Ali, como na Comissão sobre as Mulheres, o governo americano não tem um lugar e precisa de aliados para promover sua agenda.
Num primeiro momento, a ordem era a de vetar qualquer texto com referências a gênero, assim como o Brasil anunciou em março em Nova Iorque. Mas a ofensiva não deu resultados e o Itamaraty entendeu que ficaria isolado. Afinal, estaria desfazendo um consenso internacional de mais de 20 anos e que envolvia mais de 200 textos internacionais. Ao pedir as mudanças dos textos, a delegação tinha poucas explicações a dar. Apenas repetia para retirar gênero, incluir grupos religiosos nas discussões e eliminar qualquer trecho que pudesse ser interpretado, ainda que longe, como relacionado a aborto. Pediu até para excluir das resoluções passagem sobre a eliminação de leis discriminatórias contra mulheres, sem ter em conta que, em muitos países, mulheres ainda não tem direito à herança, nem à propriedade, nem a irem ao médico sozinhas.
O que foi primeiro um motivo de surpresa para delegações estrangeiras acabou se transformando em extrema preocupação diante da nova postura brasileira.
Ongs ultraconservadoras passaram a se sentar ao lado da delegação brasileira durante as reuniões e todos os presentes tiveram a impressão de que os diplomatas brasileiros estavam sendo “monitorados” no cumprimento das novas instruções. O constrangimento era visível.
Além disso, pela primeira vez, o Brasil não iria patrocinar duas resoluções que tradicionalmente são apresentadas: uma sobre a violência contra as mulheres e a outra sobre discriminação contra mulheres.
Aliança
Enquanto isso, na cúpula do governo, a agenda ultraconservadora ganhava um espaço inédito. Em setembro, Damares Alves viajaria para uma conferência sobre família e demografia na Hungria do ultraconservador Viktor Orban. Lá, na companhia de um dos chefes de departamentos do Itamaraty, ela anunciaria a intenção de liderar uma aliança na ONU “pró-família”.
Enquanto isso, Araújo dedicava parte de sua agenda ONU em Nova Iorque para consolidar o posicionamento do Brasil entre os países que defenderiam a liberdade religiosa – infelizmente, limitada à defesa das vítimas cristãs de ataques de outros grupos. Num certo momento, o chanceler até mesmo abandonou uma reunião sobre a Venezuela – a pior crise da história moderna da América do Sul – para prestigiar um encontro sobre religião liderado pelos EUA.

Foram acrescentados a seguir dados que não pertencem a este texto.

(** A rate-limit response closes the gate. Whatever headers and body come
    with it, a response the gate reports as limited leaves it blocked beyond the
    present instant, so the next [acquire] is refused without touching the
    network; a spent primary window closes it too; and no response ever opens a
    gate or brings a standing backoff forward. *)
Theorem limited_response_closes (now : Z) (class : requestClass) (status : Z) (h : headers)
    (body : string) (g : gate) :
  time_Unix 0 0 ≤ now < latestBackoff → counters_ok g →
  let '(limited, g') := observe_response now class status h body g in
  g_blockedUntil g ≤ g_blockedUntil g' ∧ counters_ok g'
  ∧ (limited || rateRemainingExhausted h = true →
     now < g_blockedUntil g'
     ∧ ∃ e, acquire_step now g' = (Refused e, g') ∧ errors_Is e ErrRateLimited = true)
  ∧ (limited || rateRemainingExhausted h = false → g' = g).
Proof.
  intros Hnow Hg. unfold observe_response.
  set (ra := negb (bool_decide (trim_space (h_RetryAfter h) = ""))).
  set (sl := (status =? 429) || (status =? 403) && (ra || responseNamesSecondaryLimit body)).
  set (rl := (status =? 429) || (status =? 403)
             && (ra || rateRemainingExhausted h || responseNamesSecondaryLimit body)).
  destruct (negb rl && negb (rateRemainingExhausted h)) eqn:Hnone.
  { apply andb_true_iff in Hnone as [Hrl%negb_true_iff Hex%negb_true_iff].
    rewrite Hex. split_and!; [lia|done|done|done]. }
  pose proof (count_failure_ok g class sl Hg) as Hcount.
  set (fs := if sl && _ then _ else _) in *.
  set (fallback := if sl then _ else _).
  assert (now < fallback) as Hfall.
  { unfold fallback. destruct sl; [|unfold minimumBackoff, minute, second; lia].
    apply secondaryBackoffUntil_after; [done|].
    destruct (fs !! class_code class) as [n|] eqn:Hn; simpl; [by apply (Hcount _ _ Hn)|].
    unfold max_uint64. lia. }
  set (until := match retryAfterUntil h now with Some u => Some u | None => _ end).
  set (until' := match until with Some u => if time_after u now then u else fallback
                             | None => fallback end).
  assert (now < until') as Hu.
  { unfold until'. destruct until as [u|]; [|done]. unfold time_after.
    destruct (Z.ltb_spec now u); lia. }
  clearbody until' fallback until fs. cbn [g_blockedUntil g_secondaryFailures].
  unfold time_after. assert (rl || rateRemainingExhausted h = true) as Hany.
  { destruct rl, (rateRemainingExhausted h); done. }
  split_and!; [destruct (Z.ltb_spec (g_blockedUntil g) until'); lia|exact Hcount| |congruence].
  intros _. assert (now < (if g_blockedUntil g <? until' then until' else g_blockedUntil g)) as Hb
    by (destruct (Z.ltb_spec (g_blockedUntil g) until'); lia).
  split; [done|]. eexists. unfold acquire_step, time_before. cbn [g_blockedUntil].
  rewrite (proj2 (Z.ltb_lt _ _) Hb). split; [done|]. by vm_compute.
Qed.
End responses.

#[export] Instance ex_http_time : HTTPTime := λ _, None.
#[export] Instance ex_time_format : TimeFormat := λ _, "".

Lemma limited_response_closes_witness :
  let '(limited, g') := observe_response (time_Unix 1700000000 0) requestIssue 403
                          (MkHeaders "" "0" "1700000100") "" newGate in
  limited || true = true → ∃ e, acquire_step (time_Unix 1700000000 0) g' = (Refused e, g').
Proof.
  pose proof (limited_response_closes (time_Unix 1700000000 0) requestIssue 403
    (MkHeaders "" "0" "1700000100") "" newGate ltac:(vm_compute; split; [discriminate|reflexivity])
    ltac:(intros ? ? [=])) as H.
  destruct (observe_response _ _ _ _ _ _) as [limited g']. destruct H as (_ & _ & H & _).
  intros Hl. destruct H as (_ & e & He & _).
  - destruct limited; vm_compute; reflexivity.
  - by exists e.
Defined.

(** ** Spending *)

Section spending.
Context {T : GoTables} {P : HTTPTime} {TF : TimeFormat}.
Implicit Types (g : gate).

(** What happens to a gate, in the order its mutex grants it. *)
Inductive gate_op :=
  | GAcquire (now : Z)
  | GObserve (now : Z) (class : requestClass) (status : Z) (h : headers) (body : string)
  | GSucceed (class : requestClass)
  | GBeginSweep.

(** The gate after one operation, and whether a request was granted. *)
Definition gate_step (o : gate_op) g : bool * gate :=
  match o with
  | GAcquire now =>
      match acquire_step now g with (Granted, g') => (true, g') | (_, g') => (false, g') end
  | GObserve now class status h body => (false, (observe_response now class status h body g).2)
  | GSucceed class => (false, succeed class g)
  | GBeginSweep => (false, beginSweep g)
  end.

Definition gate_ok g : Prop :=
  0 ≤ g_usedInWindow g ≤ paceRequests ∧ 0 ≤ g_sweepUsed g ≤ g_sweepBudget g.

Lemma observe_response_spend now class status h body g :
  let g' := (observe_response now class status h body g).2 in
  g_windowStart g' = g_windowStart g ∧ g_usedInWindow g' = g_usedInWindow g
  ∧ g_sweepUsed g' = g_sweepUsed g ∧ g_sweepBudget g' = g_sweepBudget g.
Proof. unfold observe_response. by destruct (negb _ && negb _). Qed.

Lemma time_Sub_window now start :
  (paceWindow <=? time_Sub now start) = (paceWindow <=? now - start).
Proof. unfold time_Sub, paceWindow, second, min_int64, max_int64. lia. Qed.

(** The pace window of a granted request. *)
Lemma acquire_granted now g g' :
  acquire_step now g = (Granted, g') →
  g_sweepUsed g < g_sweepBudget g ∧ g_blockedUntil g ≤ now
  ∧ g_sweepUsed g' = g_sweepUsed g + 1 ∧ g_sweepBudget g' = g_sweepBudget g
  ∧ (g_windowStart g + paceWindow ≤ now ∧ g_windowStart g' = now ∧ g_usedInWindow g' = 1
     ∨ now < g_windowStart g + paceWindow ∧ g_windowStart g' = g_windowStart g
       ∧ g_usedInWindow g < paceRequests ∧ g_usedInWindow g' = g_usedInWindow g + 1).
Proof.
  unfold acquire_step, time_before. destruct (Z.ltb_spec now (g_blockedUntil g)); [done|].
  destruct (Z.leb_spec (g_sweepBudget g) (g_sweepUsed g)); [done|]. rewrite time_Sub_window.
  destruct (Z.leb_spec paceWindow (now - g_windowStart g)).
  - simpl. intros [= <-]. simpl. lia.
  - destruct (Z.ltb_spec (g_usedInWindow g) paceRequests); [|done]. intros [= <-]. simpl. lia.
Qed.

(** A refusal spends nothing, and at most closes an expired window. *)
Lemma acquire_not_granted now g r g' :
  acquire_step now g = (r, g') → r ≠ Granted → g' = g.
Proof.
  unfold acquire_step. destruct (time_before _ _); [by intros [= <- <-]|].
  destruct (_ <=? g_sweepUsed g); [by intros [= <- <-]|].
  destruct (paceWindow <=? _); [by intros [= <- <-]|].
  destruct (_ <? paceRequests); [by intros [= <- <-]|]. intros [= <- <-] _. by destruct g.
Qed.

Lemma gate_step_ok o g : gate_ok g → gate_ok (gate_step o g).2.
Proof.
  intros [Hw Hs]. destruct o as [now|now class status h body|class|]; simpl.
  - destruct (acquire_step now g) as [r g'] eqn:Ha. destruct r.
    + apply acquire_granted in Ha. unfold gate_ok, paceRequests in *. simpl. lia.
    + by apply acquire_not_granted in Ha as ->.
    + by apply acquire_not_granted in Ha as ->.
  - destruct (observe_response_spend now class status h body g) as (_ & E1 & E2 & E3).
    unfold gate_ok. simpl in *. by rewrite E1, E2, E3.
  - done.
  - unfold gate_ok. simpl. lia.
Qed.

(** *** The pace bound *)

Definition op_time (o : gate_op) : option Z :=
  match o with GAcquire now => Some now | _ => None end.

(** The clock does not run backwards from one reservation to the next. *)
Fixpoint clock_ordered (last : Z) (ops : list gate_op) : Prop :=
  match ops with
  | [] => True
  | GAcquire now :: ops => last ≤ now ∧ clock_ordered now ops
  | _ :: ops => clock_ordered last ops
  end.

(** Requests granted in [a, b). *)
Fixpoint granted (a b : Z) (ops : list gate_op) g : Z :=
  match ops with
  | [] => 0
  | o :: ops =>
      let '(yes, g') := gate_step o g in
      (if yes && match op_time o with Some now => (a <=? now) && (now <? b) | None => false end
       then 1 else 0) + granted a b ops g'
  end.

(** The number of windows that can start in [m, b). *)
Definition starts (b m : Z) : Z := if b <=? m then 0 else (b - 1 - m) / paceWindow + 1.

(** The most that can still be granted in [a, b) from a window begun at [start]
    with [used] of its slots taken. *)
Definition room (a b start used : Z) : Z :=
  if b <=? start then 0
  else if start <=? a - paceWindow then paceRequests * starts b (a - paceWindow + 1)
  else paceRequests - used + paceRequests * starts b (start + paceWindow).

Lemma starts_nonneg b m : 0 ≤ starts b m.
Proof.
  unfold starts. destruct (Z.leb_spec b m); [done|].
  pose proof (Z.div_pos (b - 1 - m) paceWindow). unfold paceWindow, second in *. lia.
Qed.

Também em setembro, mais uma vez, Brasil e EUA estariam lado a lado. Depois de uma carta enviada por Mike Pompeo, o secretário de Estado norte-americano, o Itamaraty aderiria a uma declaração conjunta com outros países em um debate acesso universal à saúde. Ali, os governos indicariam sua rejeição à ideia da criação de “novos direitos”, inclusive para as mulheres.
Ao se candidatar para mais um mandato no Conselho de Direitos Humanos da ONU, o Brasil voltou a reforçar esses temas. Em sua promessa de campanha, o Itamaraty deu especial destaque para a defesa da família e da religião, ignorando temas como tortura, a situação das prisões ou os ataques contra a população LGBT.

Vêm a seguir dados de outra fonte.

Lemma first_standing_spec cs w :
  Forall (λ c, rn_login c ≠ "") cs → NoDup (rn_login <$> cs) →
  first_standing cs = Some w ↔
  ∃ c, c ∈ cs ∧ rn_login c = w
    ∧ ∀ c', c' ∈ cs → rn_login c' ≠ w → ra_before (rn_assignment c) (rn_assignment c') = true.
Proof.
  intros Hne Hnd. unfold first_standing. destruct cs as [|c0 rest]; [split; [done|set_solver]|].
  destruct (earliest_spec (rn_assignment c0) rest) as (Hat & Hlow & Hall).
  set (best := earliest (rn_assignment c0) rest) in *.
  assert (∀ c, c ∈ c0 :: rest → ra_before (rn_assignment c) best = false) as Hmin.
  { intros c [->|Hc]%elem_of_cons; auto. }
  assert (∃ c, c ∈ c0 :: rest ∧ rn_assignment c = best) as (b & Hb & Hbb).
  { destruct Hat as [Hat|(c & Hc & Hat)]; [exists c0|exists c]; split; set_solver. }
  rewrite winner_loop_spec by done. split.
  - intros (Hu & _ & _). exists b. split_and!; [done|by apply Hu|]. intros c' Hc' Hw.
    destruct (ra_before (rn_assignment b) (rn_assignment c')) eqn:Hcmp; [done|].
    destruct Hw. apply Hu; [done|]. rewrite <-Hbb. apply ra_before_total; [|done].
    rewrite Hbb. by apply Hmin.
  - intros (c & Hc & Hcw & Hfirst). assert (rn_assignment c = best) as Hcb.
    { destruct (decide (rn_login b = w)) as [Hbw|Hbw].
      - assert (b = c) as ->; [|done].
        apply list_elem_of_lookup in Hb as [i Hi], Hc as [j Hj].
        assert (i = j) as ->; [|congruence].
        eapply NoDup_lookup; [done|rewrite list_lookup_fmap, Hi; simpl; by rewrite Hbw|].
        by rewrite list_lookup_fmap, Hj, <-Hcw.
      - pose proof (Hfirst b Hb Hbw) as Hf. rewrite Hbb in Hf. by rewrite Hmin in Hf. }
    split_and!; [|by left|right; by exists c]. intros x Hx Hxb.
    destruct (decide (rn_login x = w)) as [?|Hxw]; [done|].
    pose proof (Hfirst x Hx Hxw) as Hf. by rewrite Hxb, Hcb, ra_before_irrefl in Hf.
Qed.

Section arbitration.
Context {T : GoTables}.
Implicit Types (events : list ClaimEvent) (held : gmap string recoveryAssignment) (seen : gset string).

(** Who stands assigned after the log, since when, and who was ever named. *)
Definition standing_assignments events : gmap string recoveryAssignment * gset string :=
  foldl arbitration_step (∅, ∅) events.

Lemma standing_nonempty events : (standing_assignments events).1 !! "" = None.
Proof.
  unfold standing_assignments.
  assert (∀ st, st.1 !! "" = None → (foldl arbitration_step st events).1 !! "" = None) as H;
    [|by apply H].
  induction events as [|ev events IH]; intros [held seen] Hst; simpl; [done|]. apply IH.
  unfold arbitration_step. case_bool_decide as Hl; [done|].
  destruct (ce_Kind ev); simpl; try done.
  - destruct (held !! ToLower (ce_Subject ev)); [done|]. by rewrite lookup_insert_ne.
  - by rewrite lookup_delete_ne.
Qed.

(** Membership of the growing set of logins already looked at. *)
Lemma not_in_current (login x : string) (current : gset string) :
  x ∉ {[login]} ∪ current ↔ x ≠ login ∧ x ∉ current.
Proof. by rewrite not_elem_of_union, not_elem_of_singleton. Qed.

Lemma contenders_loop_spec held seen assignees current :
  match contenders_loop held seen assignees current with
  | None => ∃ a, a ∈ assignees ∧ ToLower a ∉ current ∧ held !! ToLower a = None ∧ ToLower a ∉ seen
  | Some cs =>
      (∀ a, a ∈ assignees → ToLower a ∉ current → is_Some (held !! ToLower a) ∨ ToLower a ∈ seen)
      ∧ NoDup (rn_login <$> cs)
      ∧ ∀ c, c ∈ cs ↔ rn_login c ∈ ToLower <$> assignees ∧ rn_login c ∉ current
                      ∧ held !! rn_login c = Some (rn_assignment c)
  end.
Proof.
  revert current. induction assignees as [|a rest IH]; intros current; simpl.
  { split_and!; [set_solver|constructor|set_solver]. }
  case_bool_decide as Hcur.
  - specialize (IH current). destruct (contenders_loop _ _ _ _) as [cs|].
    + destruct IH as (Hall & Hnd & Hcs). split_and!; [|done|].
      * intros x [->|Hx]%elem_of_cons Hn; [done|auto].
      * intros c. rewrite Hcs, elem_of_cons. split; [tauto|].
        intros ([He|?] & Hn & ?); [|done]. by rewrite He in Hn.
    + destruct IH as (x & Hx & ?). exists x. split; [by right|done].
  - specialize (IH ({[ToLower a]} ∪ current)).
    destruct (held !! ToLower a) as [asg|] eqn:Hh.
    + destruct (contenders_loop _ _ _ _) as [cs|]; simpl; setoid_rewrite not_in_current in IH.
      * destruct IH as (Hall & Hnd & Hcs). split_and!.
        -- intros x [->|Hx]%elem_of_cons Hn; [left; eauto|].
           destruct (decide (ToLower x = ToLower a)) as [He|He]; [rewrite He; left; eauto|]. auto.
        -- apply NoDup_cons. split; [|done]. simpl.
           intros (c & Hc & Hin)%list_elem_of_fmap. apply Hcs in Hin as (_ & [Hin _] & _). by apply Hin.
        -- intros c. rewrite !elem_of_cons, Hcs. split.
           ++ intros [->|(H1 & [H2 H2'] & H3)]; simpl; [split_and!; [by left|done..]|].
              split_and!; [by right|done..].
           ++ intros (Hin & Hn & Hc). destruct (decide (rn_login c = ToLower a)) as [He|He].
              ** left. rewrite He, Hh in Hc. destruct c; simpl in *. congruence.
              ** right. destruct Hin as [?|Hin]; [done|]. by split_and!.
      * destruct IH as (x & Hx & [Hne Hn] & ? & ?). exists x. split_and!; [by right|done..].
    + case_bool_decide as Hseen; [|exists a; split_and!; [by left|done..]].
      destruct (contenders_loop _ _ _ _) as [cs|]; setoid_rewrite not_in_current in IH.
      * destruct IH as (Hall & Hnd & Hcs). split_and!; [|done|].
        -- intros x [->|Hx]%elem_of_cons Hn; [by right|].
           destruct (decide (ToLower x = ToLower a)) as [He|He]; [rewrite He; by right|]. auto.
        -- intros c. rewrite Hcs, elem_of_cons. split.
           ++ intros (? & [? ?] & ?). split_and!; [by right|done..].
           ++ intros ([He|Hin] & Hn & Hc); [congruence|]. split_and!; [done|congruence|done..].
      * destruct IH as (x & Hx & [Hne Hn] & ? & ?). exists x. split_and!; [by right|done..].
Qed.

(** Everyone listed is accounted for by the log. *)
Definition all_accounted events (assignees : list string) : Prop :=
  ∀ a, a ∈ assignees → is_Some ((standing_assignments events).1 !! ToLower a)
                       ∨ ToLower a ∈ (standing_assignments events).2.

(** [w] holds the first standing assignment among those listed. *)
Definition holds_first events (assignees : list string) (w : string) : Prop :=
  w ∈ ToLower <$> assignees ∧ ∃ a, (standing_assignments events).1 !! w = Some a ∧
    ∀ w' a', w' ∈ ToLower <$> assignees → w' ≠ w →
      (standing_assignments events).1 !! w' = Some a' → ra_before a a' = true.

Definition arbitrated (winner : option string) (principal : string) : recoveryArbitration :=
  match winner with
  | None => recoveryArbitrationUnorderable
  | Some w => if EqualFold w principal then recoveryArbitrationOurs else recoveryArbitrationOther
  end.

Lemma arbitrate_cases events assignees principal :
  ∃ winner, arbitrateRecovery events assignees principal = arbitrated winner principal ∧
    ∀ w, winner = Some w ↔ all_accounted events assignees ∧ holds_first events assignees w.
Proof.
  unfold arbitrateRecovery. fold (standing_assignments events).
  pose proof (standing_nonempty events) as Hne. unfold all_accounted, holds_first.
  destruct (standing_assignments events) as [held seen]; simpl in *.
  pose proof (contenders_loop_spec held seen assignees ∅) as Hcs.
  destruct (contenders_loop held seen assignees ∅) as [cs|].
  - destruct Hcs as (Hall & Hnd & Hcs). exists (first_standing cs). split.
    { destruct cs as [|c rest]; reflexivity. }
    intros w. rewrite first_standing_spec; [|rewrite Forall_forall; intros c Hc Hl;
      apply Hcs in Hc as (_ & _ & Hc); rewrite Hl in Hc; congruence|done].
    split.
    + intros (c & Hc & <- & Hfirst). apply Hcs in Hc as (Hin & _ & Hheld).
      split; [intros; apply Hall; set_solver|]. split; [done|]. exists (rn_assignment c).
      split; [done|]. intros w' a' Hw' Hne' Ha'.
      apply (Hfirst (MkContender w' a')); [|done]. apply Hcs. split_and!; [done|set_solver|done].
    + intros (_ & Hin & a & Ha & Hfirst). exists (MkContender w a). split_and!; [|done|].
      * apply Hcs. split_and!; [done|set_solver|done].
      * intros c' (Hc' & _ & Hh)%Hcs Hn. by apply (Hfirst (rn_login c')).
  - exists None. split; [done|]. intros w. split; [done|]. intros (Hall & _).
    destruct Hcs as (a & Ha & _ & Hn & Hs). destruct (Hall a Ha) as [[? ?]|?]; [congruence|done].
Qed.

O governo está convencido de que, no dia 17 de outubro, será eleito para o órgão e assumirá como uma de suas missões a defesa justamente de uma política externa com forte viés ideológico.
O governo americano, para o período entre 2020 e 2022, não faz parte do Conselho de Direitos Humanos da ONU. Mas, assim como na Comissão sobre Mulheres, sabe que conta com o Brasil para assumir o desgaste da agenda ultraconservadora no centro dos debates da ONU.
Procurado, o Itamaraty não respondeu às perguntas enviadas pelo blog até a noite de sexta-feira. O espaço continua aberto aos comentários da chancelaria.